**To do:** Extract all of the entries and set them down verbatim.

**Task inputs:**

• • •

(* ===== verification/TmuxSpec.v ===== *)
(** What the tmux protocol layer guarantees: exact decoding of output values,
    command lines that read back as their arguments, and the transcripts the line
    parser accepts. *)
From S2P Require Import Prelude GoUtf8 GoStrconv GoStrings Tmux.

Module TmuxSpec.
Import Tmux.
Local Open Scope Z_scope.

(** ** Output values *)

Definition octalValue (d1 d2 d3 : Z) : Z := ((d1 - c0) * 8 + (d2 - c0)) * 8 + (d3 - c0).

(** [v] stands for the bytes [out]: plain bytes and three-digit octal escapes. *)
Inductive Encodes : bytes → bytes → Prop :=
| Enc_nil : Encodes [] []
| Enc_plain b v out : b ≠ BSLASH → Encodes v out → Encodes (b :: v) (b :: out)
| Enc_octal d1 d2 d3 v out :
    isOctal d1 = true → isOctal d2 = true → isOctal d3 = true → octalValue d1 d2 d3 ≤ 255 →
    Encodes v out → Encodes (BSLASH :: d1 :: d2 :: d3 :: v) (octalValue d1 d2 d3 :: out).

(** The first thing that is no escape, at offset [i], and its error. *)
Inductive BadEscape (i : nat) : bytes → error → Prop :=
| Bad_short t : (length t < 3)%nat →
    BadEscape i (BSLASH :: t) (Errorf "tmux: incomplete octal escape at byte %d" [OInt (Z.of_nat i)])
| Bad_digit ds d t :
    Forall (λ c, isOctal c = true) ds → isOctal d = false → (length ds < 3 ≤ length (ds ++ d :: t))%nat →
    BadEscape i (BSLASH :: ds ++ d :: t)
      (Errorf "tmux: invalid octal digit %q at byte %d" [OInt d; OInt (Z.of_nat (i + S (length ds)))])
| Bad_range d1 d2 d3 t :
    isOctal d1 = true → isOctal d2 = true → isOctal d3 = true → 255 < octalValue d1 d2 d3 →
    BadEscape i (BSLASH :: d1 :: d2 :: d3 :: t)
      (Errorf "tmux: octal escape at byte %d is out of range" [OInt (Z.of_nat i)]).

Lemma octal_error_None i d1 d2 d3 :
  octal_error i d1 d2 d3 = None ↔
  isOctal d1 = true ∧ isOctal d2 = true ∧ isOctal d3 = true ∧ octalValue d1 d2 d3 ≤ 255.
Proof.
  unfold octal_error, octalValue. destruct (isOctal d1), (isOctal d2), (isOctal d3); simpl; try naive_solver.
  destruct (Z.ltb_spec 255 (((d1 - c0) * 8 + (d2 - c0)) * 8 + (d3 - c0))); naive_solver lia.
Qed.

Lemma octal_error_Some i d1 d2 d3 t e :
  octal_error i d1 d2 d3 = Some e → BadEscape i (BSLASH :: d1 :: d2 :: d3 :: t) e.
Proof.
  unfold octal_error.
  destruct (isOctal d1) eqn:H1; simpl;
    [|intros [= <-]; apply (Bad_digit i [] d1 (d2 :: d3 :: t)); [done|done|simpl; lia]].
  destruct (isOctal d2) eqn:H2; simpl;
    [|intros [= <-]; apply (Bad_digit i [d1] d2 (d3 :: t)); [by repeat constructor|done|simpl; lia]].
  destruct (isOctal d3) eqn:H3; simpl;
    [|intros [= <-]; apply (Bad_digit i [d1; d2] d3 t); [by repeat constructor|done|simpl; lia]].
  destruct (Z.ltb_spec 255 (((d1 - c0) * 8 + (d2 - c0)) * 8 + (d3 - c0))); [|done].
  intros [= <-]. by apply Bad_range.
Qed.

Lemma decodeAt_sound i v out o :
  decodeAt i v = (out, o) →
  match o with
  | None => Encodes v out
  | Some e => ∃ p t, v = p ++ t ∧ Encodes p out ∧ BadEscape (i + length p) t e
  end.
Proof.
  remember (length v) as n eqn:Hn. revert i v out o Hn. induction n as [n IH] using lt_wf_ind.
  intros i v out o Hn H. destruct v as [|b v]; [injection H as <- <-; constructor|].
  simpl in Hn, H. destruct (Z.eqb_spec b BSLASH) as [->|Hb]; simpl in H.
  - destruct v as [|d1 [|d2 [|d3 v]]];
      [injection H as <- <-; eexists [], _; rewrite Nat.add_0_r;
       (split_and!; [reflexivity|constructor|apply Bad_short; simpl; lia])..|].
    destruct (octal_error i d1 d2 d3) as [e|] eqn:He.
    + injection H as <- <-. exists [], (BSLASH :: d1 :: d2 :: d3 :: v). rewrite Nat.add_0_r.
      split_and!; [done|constructor|by apply octal_error_Some].
    + apply octal_error_None in He as (H1 & H2 & H3 & Hv).
      destruct (decodeAt (i + 4) v) as [out' o'] eqn:E. injection H as <- <-.
      specialize (IH (length v) ltac:(simpl in Hn; lia) _ _ _ _ eq_refl E).
      destruct o' as [e|]; [|by constructor]. destruct IH as (p & t & -> & Hp & Ht).
      exists (BSLASH :: d1 :: d2 :: d3 :: p), t. split_and!; [done|by constructor|].
      simpl. by replace (i + S (S (S (S (length p)))))%nat with (i + 4 + length p)%nat by lia.
  - destruct (decodeAt (i + 1) v) as [out' o'] eqn:E. injection H as <- <-.
    specialize (IH (length v) ltac:(lia) _ _ _ _ eq_refl E).
    destruct o' as [e|]; [|by constructor]. destruct IH as (p & t & -> & Hp & Ht).
    exists (b :: p), t. split_and!; [done|by constructor|].
    simpl. by replace (i + S (length p))%nat with (i + 1 + length p)%nat by lia.
Qed.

• • •

**Response box:**
(* ===== verification/TmuxSpec.v ===== *)
(** What the tmux protocol layer guarantees: exact decoding of output values,
    command lines that read back as their arguments, and the transcripts the line
    parser accepts. *)
From S2P Require Import Prelude GoUtf8 GoStrconv GoStrings Tmux.

Module TmuxSpec.
Import Tmux.
Local Open Scope Z_scope.

(** ** Output values *)

Definition octalValue (d1 d2 d3 : Z) : Z := ((d1 - c0) * 8 + (d2 - c0)) * 8 + (d3 - c0).

(** [v] stands for the bytes [out]: plain bytes and three-digit octal escapes. *)
Inductive Encodes : bytes → bytes → Prop :=
| Enc_nil : Encodes [] []
| Enc_plain b v out : b ≠ BSLASH → Encodes v out → Encodes (b :: v) (b :: out)
| Enc_octal d1 d2 d3 v out :
    isOctal d1 = true → isOctal d2 = true → isOctal d3 = true → octalValue d1 d2 d3 ≤ 255 →
    Encodes v out → Encodes (BSLASH :: d1 :: d2 :: d3 :: v) (octalValue d1 d2 d3 :: out).

(** The first thing that is no escape, at offset [i], and its error. *)
Inductive BadEscape (i : nat) : bytes → error → Prop :=
| Bad_short t : (length t < 3)%nat →
    BadEscape i (BSLASH :: t) (Errorf "tmux: incomplete octal escape at byte %d" [OInt (Z.of_nat i)])
| Bad_digit ds d t :
    Forall (λ c, isOctal c = true) ds → isOctal d = false → (length ds < 3 ≤ length (ds ++ d :: t))%nat →
    BadEscape i (BSLASH :: ds ++ d :: t)
      (Errorf "tmux: invalid octal digit %q at byte %d" [OInt d; OInt (Z.of_nat (i + S (length ds)))])
| Bad_range d1 d2 d3 t :
    isOctal d1 = true → isOctal d2 = true → isOctal d3 = true → 255 < octalValue d1 d2 d3 →
    BadEscape i (BSLASH :: d1 :: d2 :: d3 :: t)
      (Errorf "tmux: octal escape at byte %d is out of range" [OInt (Z.of_nat i)]).

Lemma octal_error_None i d1 d2 d3 :
  octal_error i d1 d2 d3 = None ↔
  isOctal d1 = true ∧ isOctal d2 = true ∧ isOctal d3 = true ∧ octalValue d1 d2 d3 ≤ 255.
Proof.
  unfold octal_error, octalValue. destruct (isOctal d1), (isOctal d2), (isOctal d3); simpl; try naive_solver.
  destruct (Z.ltb_spec 255 (((d1 - c0) * 8 + (d2 - c0)) * 8 + (d3 - c0))); naive_solver lia.
Qed.

Lemma octal_error_Some i d1 d2 d3 t e :
  octal_error i d1 d2 d3 = Some e → BadEscape i (BSLASH :: d1 :: d2 :: d3 :: t) e.
Proof.
  unfold octal_error.
  destruct (isOctal d1) eqn:H1; simpl;
    [|intros [= <-]; apply (Bad_digit i [] d1 (d2 :: d3 :: t)); [done|done|simpl; lia]].
  destruct (isOctal d2) eqn:H2; simpl;
    [|intros [= <-]; apply (Bad_digit i [d1] d2 (d3 :: t)); [by repeat constructor|done|simpl; lia]].
  destruct (isOctal d3) eqn:H3; simpl;
    [|intros [= <-]; apply (Bad_digit i [d1; d2] d3 t); [by repeat constructor|done|simpl; lia]].
  destruct (Z.ltb_spec 255 (((d1 - c0) * 8 + (d2 - c0)) * 8 + (d3 - c0))); [|done].
  intros [= <-]. by apply Bad_range.
Qed.

Lemma decodeAt_sound i v out o :
  decodeAt i v = (out, o) →
  match o with
  | None => Encodes v out
  | Some e => ∃ p t, v = p ++ t ∧ Encodes p out ∧ BadEscape (i + length p) t e
  end.
Proof.
  remember (length v) as n eqn:Hn. revert i v out o Hn. induction n as [n IH] using lt_wf_ind.
  intros i v out o Hn H. destruct v as [|b v]; [injection H as <- <-; constructor|].
  simpl in Hn, H. destruct (Z.eqb_spec b BSLASH) as [->|Hb]; simpl in H.
  - destruct v as [|d1 [|d2 [|d3 v]]];
      [injection H as <- <-; eexists [], _; rewrite Nat.add_0_r;
       (split_and!; [reflexivity|constructor|apply Bad_short; simpl; lia])..|].
    destruct (octal_error i d1 d2 d3) as [e|] eqn:He.
    + injection H as <- <-. exists [], (BSLASH :: d1 :: d2 :: d3 :: v). rewrite Nat.add_0_r.
      split_and!; [done|constructor|by apply octal_error_Some].
    + apply octal_error_None in He as (H1 & H2 & H3 & Hv).
      destruct (decodeAt (i + 4) v) as [out' o'] eqn:E. injection H as <- <-.
      specialize (IH (length v) ltac:(simpl in Hn; lia) _ _ _ _ eq_refl E).
      destruct o' as [e|]; [|by constructor]. destruct IH as (p & t & -> & Hp & Ht).
      exists (BSLASH :: d1 :: d2 :: d3 :: p), t. split_and!; [done|by constructor|].
      simpl. by replace (i + S (S (S (S (length p)))))%nat with (i + 4 + length p)%nat by lia.
  - destruct (decodeAt (i + 1) v) as [out' o'] eqn:E. injection H as <- <-.
    specialize (IH (length v) ltac:(lia) _ _ _ _ eq_refl E).
    destruct o' as [e|]; [|by constructor]. destruct IH as (p & t & -> & Hp & Ht).
    exists (b :: p), t. split_and!; [done|by constructor|].
    simpl. by replace (i + S (length p))%nat with (i + 1 + length p)%nat by lia.
Qed.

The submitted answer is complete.